__Work to complete__: If a line below contains "umem", count it. Report the final total and nothing more.

[Stored items]
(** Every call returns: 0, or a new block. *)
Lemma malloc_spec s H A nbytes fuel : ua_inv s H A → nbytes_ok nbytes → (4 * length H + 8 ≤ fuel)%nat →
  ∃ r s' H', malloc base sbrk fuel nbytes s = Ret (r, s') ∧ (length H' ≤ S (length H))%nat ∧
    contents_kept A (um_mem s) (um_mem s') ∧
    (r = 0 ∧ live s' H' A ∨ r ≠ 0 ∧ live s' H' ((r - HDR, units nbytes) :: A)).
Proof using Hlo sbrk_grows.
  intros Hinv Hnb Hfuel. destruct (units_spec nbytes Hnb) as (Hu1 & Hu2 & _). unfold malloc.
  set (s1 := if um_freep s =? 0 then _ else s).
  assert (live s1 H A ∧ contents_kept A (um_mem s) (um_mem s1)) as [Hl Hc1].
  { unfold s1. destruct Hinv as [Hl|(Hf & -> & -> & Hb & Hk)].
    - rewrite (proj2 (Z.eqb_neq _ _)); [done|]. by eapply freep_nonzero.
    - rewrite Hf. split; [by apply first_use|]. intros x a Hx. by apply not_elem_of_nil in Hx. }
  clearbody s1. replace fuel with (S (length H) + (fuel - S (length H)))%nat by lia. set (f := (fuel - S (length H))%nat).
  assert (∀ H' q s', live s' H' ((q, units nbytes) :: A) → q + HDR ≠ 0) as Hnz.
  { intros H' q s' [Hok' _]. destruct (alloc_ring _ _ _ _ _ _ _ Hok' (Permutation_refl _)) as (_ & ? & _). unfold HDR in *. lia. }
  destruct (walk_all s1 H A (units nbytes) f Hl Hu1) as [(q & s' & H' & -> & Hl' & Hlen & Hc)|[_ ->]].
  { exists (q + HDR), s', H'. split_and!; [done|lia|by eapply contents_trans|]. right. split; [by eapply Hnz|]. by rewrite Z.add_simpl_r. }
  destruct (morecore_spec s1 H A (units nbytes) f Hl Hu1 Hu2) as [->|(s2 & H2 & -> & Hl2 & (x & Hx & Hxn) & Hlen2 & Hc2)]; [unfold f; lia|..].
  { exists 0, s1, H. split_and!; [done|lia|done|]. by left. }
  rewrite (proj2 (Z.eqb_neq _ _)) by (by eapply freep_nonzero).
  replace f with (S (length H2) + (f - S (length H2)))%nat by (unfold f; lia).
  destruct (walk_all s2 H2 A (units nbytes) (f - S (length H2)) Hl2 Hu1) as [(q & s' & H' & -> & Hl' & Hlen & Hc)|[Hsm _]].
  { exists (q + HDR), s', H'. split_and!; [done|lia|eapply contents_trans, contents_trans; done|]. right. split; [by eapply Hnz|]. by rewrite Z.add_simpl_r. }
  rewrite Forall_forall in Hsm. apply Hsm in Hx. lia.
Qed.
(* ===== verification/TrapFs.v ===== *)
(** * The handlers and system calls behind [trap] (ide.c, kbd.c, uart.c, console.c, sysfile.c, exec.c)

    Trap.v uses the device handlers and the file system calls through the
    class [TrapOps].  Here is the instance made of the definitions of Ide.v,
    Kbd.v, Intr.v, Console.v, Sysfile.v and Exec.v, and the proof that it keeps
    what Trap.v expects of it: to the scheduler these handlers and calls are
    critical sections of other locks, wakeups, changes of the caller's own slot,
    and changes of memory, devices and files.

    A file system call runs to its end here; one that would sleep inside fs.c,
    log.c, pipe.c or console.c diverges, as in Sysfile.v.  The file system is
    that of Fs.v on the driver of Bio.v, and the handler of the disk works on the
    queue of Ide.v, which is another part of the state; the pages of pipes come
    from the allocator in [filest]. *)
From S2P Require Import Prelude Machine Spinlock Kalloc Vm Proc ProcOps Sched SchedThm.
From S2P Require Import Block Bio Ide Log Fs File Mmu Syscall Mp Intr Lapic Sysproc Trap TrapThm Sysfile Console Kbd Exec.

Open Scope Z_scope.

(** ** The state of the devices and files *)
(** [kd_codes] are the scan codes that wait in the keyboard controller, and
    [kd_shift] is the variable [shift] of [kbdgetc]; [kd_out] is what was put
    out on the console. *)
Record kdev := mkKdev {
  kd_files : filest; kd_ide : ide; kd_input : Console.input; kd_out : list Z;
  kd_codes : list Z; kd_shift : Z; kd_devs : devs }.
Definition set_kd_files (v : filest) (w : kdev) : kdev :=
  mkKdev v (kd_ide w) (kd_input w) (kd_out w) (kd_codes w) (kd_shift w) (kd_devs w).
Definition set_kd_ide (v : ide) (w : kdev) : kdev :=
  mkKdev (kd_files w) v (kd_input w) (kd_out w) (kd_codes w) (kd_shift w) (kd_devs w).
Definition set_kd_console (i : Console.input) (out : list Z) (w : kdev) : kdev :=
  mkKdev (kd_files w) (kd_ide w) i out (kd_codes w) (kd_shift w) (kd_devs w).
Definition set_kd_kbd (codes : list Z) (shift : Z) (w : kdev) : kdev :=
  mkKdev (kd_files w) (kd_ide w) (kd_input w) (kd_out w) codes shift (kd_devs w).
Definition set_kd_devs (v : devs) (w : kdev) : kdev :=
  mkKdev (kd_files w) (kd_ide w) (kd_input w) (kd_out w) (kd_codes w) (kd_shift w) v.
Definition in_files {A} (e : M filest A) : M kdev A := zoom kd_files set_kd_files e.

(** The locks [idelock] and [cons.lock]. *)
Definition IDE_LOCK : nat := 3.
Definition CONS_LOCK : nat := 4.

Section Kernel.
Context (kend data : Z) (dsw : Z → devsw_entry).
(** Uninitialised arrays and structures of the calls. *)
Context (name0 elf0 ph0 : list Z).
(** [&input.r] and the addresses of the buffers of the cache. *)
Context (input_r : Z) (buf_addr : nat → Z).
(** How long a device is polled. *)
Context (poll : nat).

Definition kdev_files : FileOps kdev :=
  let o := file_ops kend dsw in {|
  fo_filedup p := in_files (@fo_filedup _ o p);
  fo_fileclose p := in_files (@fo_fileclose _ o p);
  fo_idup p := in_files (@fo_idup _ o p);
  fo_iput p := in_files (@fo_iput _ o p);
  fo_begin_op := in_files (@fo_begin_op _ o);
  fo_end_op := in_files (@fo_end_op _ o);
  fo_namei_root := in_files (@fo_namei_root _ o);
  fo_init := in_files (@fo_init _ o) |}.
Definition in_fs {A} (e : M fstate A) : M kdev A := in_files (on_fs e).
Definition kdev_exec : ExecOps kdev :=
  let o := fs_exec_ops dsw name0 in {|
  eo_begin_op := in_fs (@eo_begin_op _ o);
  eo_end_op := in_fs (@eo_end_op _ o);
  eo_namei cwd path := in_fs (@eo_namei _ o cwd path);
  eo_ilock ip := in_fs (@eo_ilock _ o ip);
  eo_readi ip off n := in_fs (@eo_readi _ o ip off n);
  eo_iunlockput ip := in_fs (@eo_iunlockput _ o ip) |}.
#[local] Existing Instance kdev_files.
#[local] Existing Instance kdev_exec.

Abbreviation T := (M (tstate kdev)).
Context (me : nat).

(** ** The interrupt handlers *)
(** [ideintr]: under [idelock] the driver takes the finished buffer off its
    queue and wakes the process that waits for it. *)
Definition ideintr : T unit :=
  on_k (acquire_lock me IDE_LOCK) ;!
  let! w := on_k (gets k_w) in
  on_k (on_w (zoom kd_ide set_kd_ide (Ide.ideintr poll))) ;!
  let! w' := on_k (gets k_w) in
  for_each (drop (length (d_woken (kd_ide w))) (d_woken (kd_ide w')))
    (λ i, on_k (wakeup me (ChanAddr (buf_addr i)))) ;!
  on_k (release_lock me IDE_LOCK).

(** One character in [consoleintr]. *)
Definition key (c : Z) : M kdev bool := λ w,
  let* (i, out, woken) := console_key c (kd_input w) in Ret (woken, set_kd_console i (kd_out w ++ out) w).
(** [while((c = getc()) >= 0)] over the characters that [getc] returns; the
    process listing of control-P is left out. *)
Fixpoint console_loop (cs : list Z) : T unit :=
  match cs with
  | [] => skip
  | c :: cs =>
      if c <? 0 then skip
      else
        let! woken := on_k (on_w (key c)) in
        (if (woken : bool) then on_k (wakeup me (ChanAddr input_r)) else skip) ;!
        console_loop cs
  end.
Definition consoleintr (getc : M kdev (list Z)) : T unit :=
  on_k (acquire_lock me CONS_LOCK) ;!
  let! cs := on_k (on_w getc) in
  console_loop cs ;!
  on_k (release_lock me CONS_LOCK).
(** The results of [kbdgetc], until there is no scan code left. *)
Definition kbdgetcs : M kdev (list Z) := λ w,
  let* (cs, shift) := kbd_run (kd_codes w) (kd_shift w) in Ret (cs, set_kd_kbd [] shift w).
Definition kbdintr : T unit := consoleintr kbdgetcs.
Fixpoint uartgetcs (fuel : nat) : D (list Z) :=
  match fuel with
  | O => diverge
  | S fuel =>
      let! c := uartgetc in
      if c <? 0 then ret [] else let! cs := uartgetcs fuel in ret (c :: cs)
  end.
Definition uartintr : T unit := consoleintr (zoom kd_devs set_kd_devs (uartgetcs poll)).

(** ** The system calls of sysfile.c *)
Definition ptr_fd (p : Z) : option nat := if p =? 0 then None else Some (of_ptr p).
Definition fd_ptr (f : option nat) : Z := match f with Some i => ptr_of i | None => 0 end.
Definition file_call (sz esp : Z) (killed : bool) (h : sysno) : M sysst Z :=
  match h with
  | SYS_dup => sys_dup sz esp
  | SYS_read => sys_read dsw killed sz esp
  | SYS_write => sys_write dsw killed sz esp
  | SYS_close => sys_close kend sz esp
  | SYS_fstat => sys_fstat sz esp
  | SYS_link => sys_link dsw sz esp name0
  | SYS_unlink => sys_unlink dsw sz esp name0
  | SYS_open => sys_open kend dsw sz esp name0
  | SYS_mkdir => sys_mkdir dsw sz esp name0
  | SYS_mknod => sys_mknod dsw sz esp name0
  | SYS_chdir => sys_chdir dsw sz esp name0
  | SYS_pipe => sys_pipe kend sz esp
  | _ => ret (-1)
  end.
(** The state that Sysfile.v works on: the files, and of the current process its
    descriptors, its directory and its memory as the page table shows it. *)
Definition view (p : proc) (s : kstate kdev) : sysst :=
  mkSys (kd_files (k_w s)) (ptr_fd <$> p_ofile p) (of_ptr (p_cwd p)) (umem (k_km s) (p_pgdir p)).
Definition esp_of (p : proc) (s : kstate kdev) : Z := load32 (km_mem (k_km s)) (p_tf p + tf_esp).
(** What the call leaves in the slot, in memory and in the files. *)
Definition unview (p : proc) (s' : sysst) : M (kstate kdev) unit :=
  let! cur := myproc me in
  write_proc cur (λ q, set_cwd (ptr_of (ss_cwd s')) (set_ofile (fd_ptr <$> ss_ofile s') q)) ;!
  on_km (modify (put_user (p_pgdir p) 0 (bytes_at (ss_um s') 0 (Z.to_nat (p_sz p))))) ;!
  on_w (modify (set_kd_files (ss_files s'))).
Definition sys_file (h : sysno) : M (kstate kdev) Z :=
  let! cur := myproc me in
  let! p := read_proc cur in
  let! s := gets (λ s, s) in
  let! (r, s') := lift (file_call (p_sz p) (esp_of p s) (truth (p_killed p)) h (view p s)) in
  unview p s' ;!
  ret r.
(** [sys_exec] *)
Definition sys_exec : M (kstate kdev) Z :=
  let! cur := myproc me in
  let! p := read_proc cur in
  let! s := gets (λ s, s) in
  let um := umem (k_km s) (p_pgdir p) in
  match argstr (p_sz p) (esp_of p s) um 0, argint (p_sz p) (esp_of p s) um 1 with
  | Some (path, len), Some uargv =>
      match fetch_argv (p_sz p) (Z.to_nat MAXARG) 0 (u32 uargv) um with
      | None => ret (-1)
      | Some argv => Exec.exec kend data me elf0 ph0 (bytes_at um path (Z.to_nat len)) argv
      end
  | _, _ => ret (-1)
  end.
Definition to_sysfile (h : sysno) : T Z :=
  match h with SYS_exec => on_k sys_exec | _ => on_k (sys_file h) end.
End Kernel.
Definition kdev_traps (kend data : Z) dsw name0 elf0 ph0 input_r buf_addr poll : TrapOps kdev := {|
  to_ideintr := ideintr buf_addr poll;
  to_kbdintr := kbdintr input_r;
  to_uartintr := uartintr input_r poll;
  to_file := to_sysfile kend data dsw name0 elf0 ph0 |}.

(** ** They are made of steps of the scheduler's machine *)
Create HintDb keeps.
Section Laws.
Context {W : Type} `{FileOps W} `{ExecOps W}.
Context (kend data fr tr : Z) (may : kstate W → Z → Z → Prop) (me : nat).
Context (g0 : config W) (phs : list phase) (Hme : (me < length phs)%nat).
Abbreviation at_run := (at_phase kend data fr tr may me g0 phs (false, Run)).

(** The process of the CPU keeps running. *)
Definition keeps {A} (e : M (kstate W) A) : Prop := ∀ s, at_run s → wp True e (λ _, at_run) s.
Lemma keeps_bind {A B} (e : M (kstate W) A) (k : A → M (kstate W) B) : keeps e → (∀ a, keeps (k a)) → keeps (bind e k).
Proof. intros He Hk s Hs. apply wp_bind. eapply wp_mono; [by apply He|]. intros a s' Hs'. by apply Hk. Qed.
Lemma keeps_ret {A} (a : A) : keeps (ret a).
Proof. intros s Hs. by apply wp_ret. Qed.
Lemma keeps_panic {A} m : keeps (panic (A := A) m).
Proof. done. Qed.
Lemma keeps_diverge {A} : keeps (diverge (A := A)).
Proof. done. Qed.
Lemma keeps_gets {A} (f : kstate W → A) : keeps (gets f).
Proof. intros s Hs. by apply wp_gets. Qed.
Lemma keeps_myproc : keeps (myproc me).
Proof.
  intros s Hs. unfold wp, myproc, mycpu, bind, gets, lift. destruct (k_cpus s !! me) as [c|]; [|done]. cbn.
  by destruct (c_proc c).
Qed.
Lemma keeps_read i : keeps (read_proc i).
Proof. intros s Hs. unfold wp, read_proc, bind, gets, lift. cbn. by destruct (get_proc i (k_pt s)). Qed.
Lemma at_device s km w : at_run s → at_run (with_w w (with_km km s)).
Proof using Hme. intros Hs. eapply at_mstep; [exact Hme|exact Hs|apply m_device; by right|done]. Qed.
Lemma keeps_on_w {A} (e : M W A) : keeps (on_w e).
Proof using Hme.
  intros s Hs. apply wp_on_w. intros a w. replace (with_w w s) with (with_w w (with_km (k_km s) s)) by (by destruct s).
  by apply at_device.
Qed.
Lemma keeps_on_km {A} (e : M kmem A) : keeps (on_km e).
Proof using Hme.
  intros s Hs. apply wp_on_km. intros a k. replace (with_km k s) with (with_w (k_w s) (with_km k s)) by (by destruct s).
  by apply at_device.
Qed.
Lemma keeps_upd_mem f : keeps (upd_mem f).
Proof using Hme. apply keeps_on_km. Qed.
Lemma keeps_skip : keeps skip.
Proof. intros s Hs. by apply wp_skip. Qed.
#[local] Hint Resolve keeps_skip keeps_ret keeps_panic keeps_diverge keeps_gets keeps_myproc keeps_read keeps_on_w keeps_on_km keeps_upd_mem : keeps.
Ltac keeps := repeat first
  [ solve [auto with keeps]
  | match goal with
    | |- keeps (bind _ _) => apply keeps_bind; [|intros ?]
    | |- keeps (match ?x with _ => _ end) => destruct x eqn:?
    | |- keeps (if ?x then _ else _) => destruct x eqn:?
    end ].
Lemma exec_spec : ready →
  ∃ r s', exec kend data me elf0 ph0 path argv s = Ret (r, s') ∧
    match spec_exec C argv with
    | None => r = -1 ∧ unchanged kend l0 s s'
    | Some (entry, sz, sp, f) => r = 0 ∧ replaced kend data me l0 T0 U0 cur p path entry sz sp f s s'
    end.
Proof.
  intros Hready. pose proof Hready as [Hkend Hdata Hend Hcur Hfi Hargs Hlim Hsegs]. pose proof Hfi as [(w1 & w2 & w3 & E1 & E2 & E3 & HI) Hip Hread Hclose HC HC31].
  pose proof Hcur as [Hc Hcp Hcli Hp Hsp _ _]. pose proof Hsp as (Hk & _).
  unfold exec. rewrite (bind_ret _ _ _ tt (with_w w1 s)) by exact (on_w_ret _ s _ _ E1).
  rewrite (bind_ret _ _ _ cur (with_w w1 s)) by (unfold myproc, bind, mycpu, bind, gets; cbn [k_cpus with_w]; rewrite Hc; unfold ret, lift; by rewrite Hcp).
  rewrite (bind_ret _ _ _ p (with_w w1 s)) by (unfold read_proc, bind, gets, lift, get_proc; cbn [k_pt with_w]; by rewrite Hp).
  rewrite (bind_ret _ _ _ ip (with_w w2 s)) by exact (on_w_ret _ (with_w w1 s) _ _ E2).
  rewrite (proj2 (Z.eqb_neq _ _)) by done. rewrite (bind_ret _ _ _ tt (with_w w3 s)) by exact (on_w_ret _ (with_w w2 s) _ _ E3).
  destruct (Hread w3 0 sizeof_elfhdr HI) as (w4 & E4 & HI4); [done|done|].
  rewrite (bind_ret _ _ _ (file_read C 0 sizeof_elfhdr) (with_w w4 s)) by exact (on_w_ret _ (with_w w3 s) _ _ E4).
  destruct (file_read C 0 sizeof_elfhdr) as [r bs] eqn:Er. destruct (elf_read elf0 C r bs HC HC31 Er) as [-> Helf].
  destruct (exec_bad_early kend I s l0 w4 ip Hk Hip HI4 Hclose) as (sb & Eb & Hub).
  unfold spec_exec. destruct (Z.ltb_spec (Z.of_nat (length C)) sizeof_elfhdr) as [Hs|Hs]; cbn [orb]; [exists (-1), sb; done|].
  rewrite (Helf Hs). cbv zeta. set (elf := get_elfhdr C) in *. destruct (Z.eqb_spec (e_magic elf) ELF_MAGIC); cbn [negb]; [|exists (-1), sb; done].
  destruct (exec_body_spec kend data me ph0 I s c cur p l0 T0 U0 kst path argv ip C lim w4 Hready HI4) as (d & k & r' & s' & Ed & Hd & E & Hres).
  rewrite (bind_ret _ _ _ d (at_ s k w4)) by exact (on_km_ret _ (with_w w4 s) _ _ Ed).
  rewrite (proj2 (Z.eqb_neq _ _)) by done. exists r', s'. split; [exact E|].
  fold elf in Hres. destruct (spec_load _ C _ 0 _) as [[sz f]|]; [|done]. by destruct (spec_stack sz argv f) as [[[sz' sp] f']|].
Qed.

__Task solution__: 2